Выбрать главу

Тогда пробовала Мартина с зажжённой свечой встретить его, чтобы посмотреть. Не спала, караулила. Горела свеча. Но, сломленная усталостью, засыпала Мартина, не хватало ей упорства, и, прогорев, гасла свеча. И тогда, будто того и поджидал, появлялся он. С пола холодного, из темноты непроглядной тихо заползал на девичью постель, на жёсткий топчан, наползал на девицу, будто змей, обхватывал её так, что было не вырваться, ни рукой, ни ногой не пошевелить, чуть не душил крепким объятьем, и потом обмягшую, сдавшуюся любил, и любил, и любил её, ягодку, зажимая ей рот то рукой, то губами. Бессильны против него были её слёзы.

Она пробовала защититься крестным знамением от него; не помогало крестное знамение. Тогда пробовала Мартина окроплять свою дверь и ложе своё святою водой; не помогало и это. Мартина и его самого — инкуба, аспида — брызгала водою святой. Он вздрагивал, но как будто ещё более возбуждался от этого... Нет, не помогала, не помогала святая вода.
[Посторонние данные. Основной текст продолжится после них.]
Lemma output_image_consumed_witness :
  exists s',
    process_output_file Scenario.worker []
      (image_file (Cases.descriptor "broken.png" "output"))
      (Scenario.start
         [("/runpod-volume/ComfyUI/output/broken.png", File Cases.broken_png)] [])
    = (Ok [], s')
    /\ Fs.exists_ "/runpod-volume/ComfyUI/output/broken.png" (fs s') = false.
Proof.
  exact (output_image_consumed Scenario.worker []
           (Cases.descriptor "broken.png" "output") (JStr "broken.png")
           Cases.broken_png
           (Scenario.start
              [("/runpod-volume/ComfyUI/output/broken.png",
                File Cases.broken_png)] [])
           eq_refl eq_refl eq_refl eq_refl).
Defined.

Lemma output_image_removal_failure_raises_witness :
  exists s',
    process_output_file Scenario.worker []
      (image_file (Cases.descriptor "kept.png" "output"))
      (Scenario.start
         [("/runpod-volume/ComfyUI/output/kept.png", File Cases.locked_png)] [])
    = (Raise (FileError "/runpod-volume/ComfyUI/output/kept.png"), s')
    /\ fs s'
       = fs (Scenario.start
               [("/runpod-volume/ComfyUI/output/kept.png",
                 File Cases.locked_png)] []).
Proof.
  apply (output_image_removal_failure_raises Scenario.worker []
           (Cases.descriptor "kept.png" "output") (JStr "kept.png")
           (File Cases.locked_png)
           (Scenario.start
              [("/runpod-volume/ComfyUI/output/kept.png",
                File Cases.locked_png)] [])
           eq_refl eq_refl eq_refl).
  right. exists Cases.locked_png. split; reflexivity.
Defined.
Прибегала Мартина и к средству посильнее, молилась искренне и много, с верой большой, с верой истинной каялась в грехах. Просила она заступничества у Матери Божией, произносила «Ave, Maria»[84].

— Что ты там говоришь? — спрашивал инкуб шёпотом.

Тогда пробовала бедная Мартина произнести «Benedicite»[85]. Однако и эта молитва не производила желаемого действия.

Почти каждую ночь инкуб, страстный, неотвратимый, являлся к ней. Она не слышала, но она как-то чувствовала, что он уже здесь, возле неё, и пробуждалась в страхе, и уж готова была закричать, позвать кого-нибудь на помощь, но он в полной темноте огромным червём, безжалостным змеем с упругими, стальными мышцами вползал к ней на постель, уверенно и беззвучно, и накрывал ей рот, и соблазнял её к скверне, и властно брал её.

В первое время очень боялась своего инкуба Мартина. Однако проходили ночь за ночью, и Мартина боялась инкуба-аспида всё меньше, привыкала. И приходила новая ночь, и он, неизбежное зло, снова медленно проскальзывал к ней под одеяло. И голова его оказывалась у неё на груди, и ухо его слушало биение её сердца, а руки властно охватывали ей шею. Её уж не пугали его руки, она знала, что он не задушит её, потому что сильно любит её. Он целовал её долго и страстно — он дышал в неё и дышал из неё, он как будто вытягивал из неё душу и её любовь. Он был искусный любовник.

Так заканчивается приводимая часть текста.